WORK TO BE COMPLETED: Only one stretch of the listing below is wanted. Begin at the line that has "Lemma nover_bound t", stop after the line that has "Lemma total_count (f", and repeat every line in between exactly.

PROVIDED INFORMATION:
(** The same for threads. *)
Definition nreg (t : thread) : Z := Z.of_nat (rd t) + reg (at_ t).
Definition nacq (t : thread) : Z := Z.of_nat (rd t) + acquired (at_ t).
Definition nover (t : thread) : Z := over (at_ t).
Definition nprim (t : thread) : Z := b2z (wr t) + primary (at_ t).
Definition nwriting (t : thread) : Z := b2z (wr t) + writing (at_ t).
Definition nwreg (t : thread) : Z := if prefer_writer flags then waiting_writer (at_ t) else 0.
Definition owns (t : thread) : bool := wr t || match at_ t with WuClear => true | _ => false end.

(** The words, in terms of the threads: [rw], [wl], [wp] are the bits of __readers and [ho] is WRHANDOVER. *)
Record words (l : rwlock) (ts : list thread) (rw wl wp ho : bool) : Prop := {
  w_readers : readers l = word (total nreg ts) rw wl wp;
  w_writers : writers l = total nwreg ts + 2 ^ 31 * b2z ho;
  w_owner : b2z wl = total nprim ts + b2z ho;
  w_handover : b2z ho = 1 -> 1 <= total nwreg ts;
  w_overflow : total nreg ts - total nover ts < 2 ^ 28;
  w_write_phase : b2z wp = 1 -> total nacq ts = 0;
  w_read_phase : b2z wp = 0 -> total nwriting ts = 0 }.

Record inv (s : state) : Prop := {
  inv_threads : Z.of_nat (length (threads s)) < 2 ^ 28;
  inv_unlock : forall k t, threads s !! k = Some t -> at_ t = UnLoad -> (0 < rd t)%nat \/ wr t = true;
  inv_local : forall k t, threads s !! k = Some t -> local flags (at_ t) = true;
  inv_cur_writer : forall k t, threads s !! k = Some t -> cur_writer (lock s) = tid k <-> owns t = true;
  inv_words : exists rw wl wp ho, words (lock s) (threads s) rw wl wp ho }.

Ltac by_pc := intros [p n b]; unfold nreg, nacq, nover, nprim, nwriting, nwreg, owns; destruct p, b; simpl; unfold b2z; repeat case_match; simpl; lia.

Lemma nreg_nonneg t : 0 <= nreg t. Proof using Type. clear flags. revert t. by_pc. Qed.
Lemma nacq_nonneg t : 0 <= nacq t. Proof using Type. clear flags. revert t. by_pc. Qed.
Lemma nover_bound t : 0 <= nover t <= 1. Proof using Type. clear flags. revert t. by_pc. Qed.
Lemma nprim_nonneg t : 0 <= nprim t. Proof using Type. clear flags. revert t. by_pc. Qed.
Lemma nwriting_nonneg t : 0 <= nwriting t. Proof using Type. clear flags. revert t. by_pc. Qed.
Lemma nwreg_bound t : 0 <= nwreg t <= 1. Proof using Type. revert t. by_pc. Qed.
Lemma nacq_over_reg t : nacq t + nover t <= nreg t. Proof using Type. clear flags. revert t. by_pc. Qed.
Lemma nwriting_prim t : nwriting t <= nprim t. Proof using Type. clear flags. revert t. by_pc. Qed.
Lemma owns_writing t : b2z (owns t) <= nwriting t. Proof using Type. clear flags. revert t. by_pc. Qed.

Lemma total_count (f : thread -> Z) l : (forall t, f t <= 1) -> total f l <= Z.of_nat (length l).
Proof using Type. clear flags. intros H. induction l as [|x l IH]; simpl; [lia|]. specialize (H x). lia. Qed.

Lemma total_sum (f g : thread -> Z) l : total (fun t => f t + g t) l = total f l + total g l.
Proof using Type. clear flags. induction l as [|x l IH]; simpl; lia. Qed.
Lemma hand_others ts k t : ts !! k = Some t -> let d f := total f ts - f t in
  0 <= d (at_point store0_writer) <= d (at_point store0) /\ d (at_point store0) - d (at_point store0_writer) + d (at_point pending) <= d nreg /\
  0 <= d (at_point waiting_reader) <= d (at_point pending) /\ 0 <= d (at_point store1) /\ 0 <= d ncomplete /\ 0 <= d (at_point waiting_primary) /\
  d ncomplete + d (at_point waiting_primary) <= d nprim /\ d nreg <= d nacq + d (at_point pending) + d nover.
Proof using Type.
  clear flags. intros Hk d. set (z := {| at_ := Out None; rd := 0; wr := false |}). pose proof (hand_facts (<[k := z]> ts)) as H. rewrite !(total_insert _ _ _ _ _ Hk) in H. unfold d.
  change (at_point store0_writer z) with 0 in H. change (at_point store0 z) with 0 in H. change (at_point pending z) with 0 in H. change (nreg z) with 0 in H. change (at_point waiting_reader z) with 0 in H.
  change (at_point store1 z) with 0 in H. change (ncomplete z) with 0 in H. change (at_point waiting_primary z) with 0 in H. change (nprim z) with 0 in H. change (nacq z) with 0 in H. change (nover z) with 0 in H. lia.
Qed.

Lemma used_small f : 0 <= f <= 3 -> futex_used f = (2 <=? f).
Proof using Type. clear flags. intros H. assert (E : f = 0 \/ f = 1 \/ f = 2 \/ f = 3) by lia. by destruct E as [->|[->|[->| ->]]]. Qed.

(** ** The two phases *)

Record read_phase (l : rwlock) (ts : list thread) : Prop := {
  rp_bit : phase_bit l = 0;
  rp_futex : 0 <= wrphase_futex l <= 3;
  rp_store1 : total (at_point store1) ts = 0;
  rp_store0 : total (at_point store0) ts = wrphase_futex l mod 2;
  rp_reader : 1 <= total (at_point store0_writer) ts -> 1 <= total (at_point pending) ts;
  rp_complete : total ncomplete ts = 0;
  rp_handover : handover_flag l = 0;
  rp_idle : nreaders (readers l) = 0 -> total (at_point waiting_primary) ts = 0;
  rp_waiting : waiting_bit l = 1 -> locked_bit l = 1 /\ 1 <= nreaders (readers l) }.

Record write_phase (l : rwlock) (ts : list thread) : Prop := {
  wp_bit : phase_bit l = 1;
  wp_futex : 0 <= wrphase_futex l <= 3;
  wp_store0 : total (at_point store0) ts = 0;
  wp_store1 : total (at_point store1) ts = 1 - wrphase_futex l mod 2;
  wp_complete : total (at_point store1) ts + total ncomplete ts + handover_flag l <= 1;
  wp_locked : locked_bit l = 0 -> total (at_point store1) ts = 0 /\ total (at_point waiting_reader) ts = 0;
  wp_waiting : waiting_bit l = 0 }.

Lemma handing_phases l ts : (phase_bit l = 0 \/ phase_bit l = 1) -> (locked_bit l = 0 \/ locked_bit l = 1) -> (waiting_bit l = 0 \/ waiting_bit l = 1) ->
  handing l ts <-> read_phase l ts \/ write_phase l ts.
Proof using Type.
  clear flags. intros Hp Hl Hw. pose proof (hand_facts ts) as F. pose proof (Z.mod_pos_bound (wrphase_futex l) 2 ltac:(lia)) as Hm. split.
  - intros [H1 H2 H3 H4 H5 H6 H7 H8 H9 H10]. destruct Hp as [Hp|Hp]; [left | right]; rewrite Hp in *.
    + split; auto; clear H4 H8 H9; try lia.
    + split; auto; try (clear H4 H6 H7 H8 H9 H10; lia); [intros E; specialize (H8 eq_refl E); split; [|exact H8]; clear H4 H7 H8 H9 H10; lia | clear H4 H7 H8 H9; lia].
  - intros [[R1 R2 R3 R4 R5 R6 R7 R8 R9]|[R1 R2 R3 R4 R5 R6 R7]]; split; rewrite ?R1; auto; try lia.
Qed.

EXPECTED ANSWER:
Lemma nover_bound t : 0 <= nover t <= 1. Proof using Type. clear flags. revert t. by_pc. Qed.
Lemma nprim_nonneg t : 0 <= nprim t. Proof using Type. clear flags. revert t. by_pc. Qed.
Lemma nwriting_nonneg t : 0 <= nwriting t. Proof using Type. clear flags. revert t. by_pc. Qed.
Lemma nwreg_bound t : 0 <= nwreg t <= 1. Proof using Type. revert t. by_pc. Qed.
Lemma nacq_over_reg t : nacq t + nover t <= nreg t. Proof using Type. clear flags. revert t. by_pc. Qed.
Lemma nwriting_prim t : nwriting t <= nprim t. Proof using Type. clear flags. revert t. by_pc. Qed.
Lemma owns_writing t : b2z (owns t) <= nwriting t. Proof using Type. clear flags. revert t. by_pc. Qed.

Lemma total_count (f : thread -> Z) l : (forall t, f t <= 1) -> total f l <= Z.of_nat (length l).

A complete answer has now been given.